Step S1, respectively carrying out nuclear capacity on A, B, C three lead-acid storage batteries at 25 ℃:
limiting the current at 13.00V +/-0.01V/cell by 4I20The constant voltage of A is used for respectively charging A, B, C three lead-acid storage batteries, and when the current values of A, B, C three lead-acid storage batteries are kept stable for 5 hours, the A, B, C three lead-acid storage batteries are considered to be fully charged; then, A, B, C lead-acid storage batteries are respectively and completely charged, the lead-acid storage batteries are kept stand for 1h, when the surface temperature of A, B, C three lead-acid storage batteries is 25 +/-5 ℃, a capacity discharge test is carried out, and the capacity of 20h is 12I20The current discharge of A was terminated when the average cell voltage was 10.5V, and the actual capacities of A, B, C three lead-acid batteries were recorded as 5.19Ah, 5.23Ah and 5.17Ah, respectively.
Step S2, respectively putting A, B, C lead-acid storage batteries after nuclear capacity into an ultrasonic water bath test box 1, and adding water until the height of the storage batteries is three quarters;
step S3, respectively connecting the storage battery monitoring system 3 with the positive electrodes and the negative electrodes of A, B, C three lead-acid storage batteries through connecting wires, and respectively connecting the three activation instruments with the positive electrodes and the negative electrodes of A, B, C three storage batteries through connecting wires;
step S4, starting a circulating stirring and temperature control switch of the ultrasonic water bath test box 1, and adjusting the temperature of the water bath to 35 ℃;
step S5, starting the storage battery monitoring system 3 to collect and monitor the capacity data of A, B, C three lead-acid storage batteries respectively through the storage battery monitoring system 3, and waiting for the data to be collected and displayed stably;
step S6, starting an ultrasonic control switch of the ultrasonic water bath test box 1, and adjusting the ultrasonic frequency to 40 kHz;
step S7, starting three activation instruments 4, respectively carrying out ultrasonic activation treatment on A, B, C three lead-acid storage batteries for 1.5 hours, and recording the capacity data of A, B, C three lead-acid storage batteries through a storage battery monitoring system 3 after the treatment is finished;
and S8, standing the three A, B, C storage batteries subjected to ultrasonic activation in the step S7 for 1 hour respectively, repeating the steps S2-S7 to perform ultrasonic activation treatment on A, B, C storage batteries respectively, and recording the capacity data of the A, B, C three lead-acid storage batteries after the treatment is finished.

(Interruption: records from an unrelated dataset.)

(** C13: A message too long for one datagram is split by [sendmsg] into fragments,
    and a transport that receives those datagrams, in any order, any of them
    more than once, and all within five seconds, delivers the message with its
    channel and its data exactly when the last missing one arrives; nothing is
    counted as bad and no buffer is left behind. *)
Theorem udp_fragments_delivered L s chan buf next pkts H u now arrivals last t sender t0 : sane ->
  sendmsg L s chan buf [] = Some (next, ZCM_EOK, pkts) ->
  ZCM_SHORT_MESSAGE_MAX_SIZE L < length chan + 1 + length buf ->
  (Z.of_nat s < 2 ^ 32)%Z -> cstr_ok chan -> (Z.of_nat (length chan + 1 + length buf) <= MTU)%Z ->
  reach H u -> fragbufs (pool u) = [] ->
  Forall (fun a => exists pkt, fst a = Some pkt /\ pbytes pkt ∈ pkts /\ pfrom pkt = sender /\ in_time t0 (snd a))
    (arrivals ++ [(Some last, t)]) ->
  (forall b, b ∈ pkts -> exists a pkt, a ∈ arrivals ++ [(Some last, t)] /\ fst a = Some pkt /\ pbytes pkt = b) ->
  Forall (fun a => forall pkt, fst a = Some pkt -> pbytes pkt <> pbytes last) arrivals ->
  exists u', udp_recvmsg sizeof_FragBuf sizeof_Fragment alloc u now (arrivals ++ [(Some last, t)]) =
      Some (u', ZCM_EOK, Some (mkMsg (putime last) chan (Z.of_nat (length buf)) buf)) /\
    udp_discarded_bad u' = udp_discarded_bad u /\ fragbufs (pool u') = [].
Proof.
  intros S Hsend Hlong Hs Hc Hmtu R Hempty Fa Hcover Hfresh.
  destruct (sendmsg_fragments _ _ _ _ _ _ Hsend Hlong) as (n&->&Hlen&HF&Hfirst&Hn&Hlo&Hhi&Hpos).
  set (F := ZCM_FRAGMENT_MAX_PAYLOAD L) in *.
  assert (Forall (fun b => b <> 0%Z) chan) as Hnz by (eapply Forall_impl; [exact Hc|simpl; lia]).
  destruct (arrivals_indices _ _ _ _ _ _ _ _ Fa) as (idx0&Fi0).
  apply Forall2_app_inv_l in Fi0 as (idx&ks&Fi&Fk&->). apply Forall2_cons_inv_l in Fk as (k&ks'&Lk&Fk&->).
  apply Forall2_nil_inv_l in Fk as ->.
  pose proof (reach_rep H u S R) as Rp. destruct S as (S1&S2&S3).
  assert (forall i j, i < n -> j < n -> sent_packet F s n chan buf i = sent_packet F s n chan buf j -> i = j) as Inj.
  { intros i j Hi Hj E. assert (Some (sent_frag F s n chan buf i) = Some (sent_frag F s n chan buf j)) as E'
      by (rewrite <- !parse_sent by done; by rewrite E). by injection E'. }
  edestruct (read_loop_collects sizeof_FragBuf sizeof_Fragment alloc S3 S1 S2 F s n chan buf sender t0
    Hs Hnz Hlen Hmtu HF Hfirst Hn Hlo Hhi Hpos arrivals H u [] idx) as (u'&E&Ef&Eb);
    [left; by auto|exact Fi|exact Lk|set_solver| | |].
  - intros [j Hj]%list_elem_of_lookup_1. destruct (Forall2_lookup_r _ _ _ _ _ Fi Hj) as (a&Ha&pkt&Ea&_&Eb&_).
    destruct Lk as (pkt'&[= <-]&_&Eb'&_).
    eapply Forall_lookup_1 in Hfresh; [|exact Ha]. apply (Hfresh _ Ea). congruence.
  - intros i Hi. destruct (Hcover (sent_packet F s n chan buf i)) as (a&pkt&Ha&Ea&Eb).
    { apply list_elem_of_fmap_2, elem_of_seq. lia. }
    apply elem_of_app in Ha as [Ha|Ha].
    + right. left. apply list_elem_of_lookup_1 in Ha as [j Ha].
      destruct (Forall2_lookup_l _ _ _ _ _ Fi Ha) as (i'&Hi'&pkt'&Ea'&Hlt&Eb'&_).
      assert (i = i') as -> by (apply Inj; congruence). by eapply list_elem_of_lookup_2.
    + left. apply list_elem_of_singleton in Ha as ->. destruct Lk as (pkt'&[= <-]&Hlt&Eb'&_).
      injection Ea as <-. apply Inj; congruence.
  - exists (mkUDP (pool u') (udp_rx u') (udp_discarded_bad u') (msg_seqno u') (Some (whole chan buf last))).
    unfold udp_recvmsg, readMessage, expireFragBufs. rewrite Hempty. cbn [length expire_loop].
    destruct u. cbn in *. rewrite E. cbn. rewrite Nat2Z.id, firstn_all. done.
Qed.
End Theorems.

A. B, C the capacity change of three batteries is shown in the following table 1:
table 1 unit of change in battery capacity before and after ultrasonic activation: ah
| Storage battery | A | B | C |
| Original value | 5.19 | 5.23 | 5.17 |
| One-time ultrasonic activation | 6.36 | 6.87 | 6.22 |
| Twice ultrasonic activation | 6.44 | 6.90 | 6.59 |
As shown in table 1, it can be obtained by calculation:
after the storage battery A is subjected to ultrasonic activation for 1 time, the capacity is increased by 22.5 percent, and after the storage battery A is subjected to ultrasonic activation for 2 times, the capacity is increased by 24.1 percent;
after the storage battery B is subjected to ultrasonic activation for 1 time, the capacity is increased by 31.4 percent, and after the storage battery B is subjected to ultrasonic activation for 2 times, the capacity is increased by 31.9 percent;
after the storage battery C is subjected to ultrasonic activation for 1 time, the capacity is increased by 20.3 percent, and after the storage battery C is subjected to ultrasonic activation for 2 times, the capacity is increased by 27.5 percent;
from the above data, after ultrasonic activation, the capacities of the three storage batteries are all increased to a greater extent, so that the method in the embodiment can improve the capacities of the storage batteries; in addition, experiments also show that the capacity of the storage battery can be improved to a certain extent by properly increasing the number of times of ultrasonic activation.
Example 2
As shown in fig. 2, the ultrasonic activation device for the storage battery of the present embodiment is different from the ultrasonic activation device of embodiment 1 in that: the battery 2 in this embodiment is formed by connecting three batteries in series.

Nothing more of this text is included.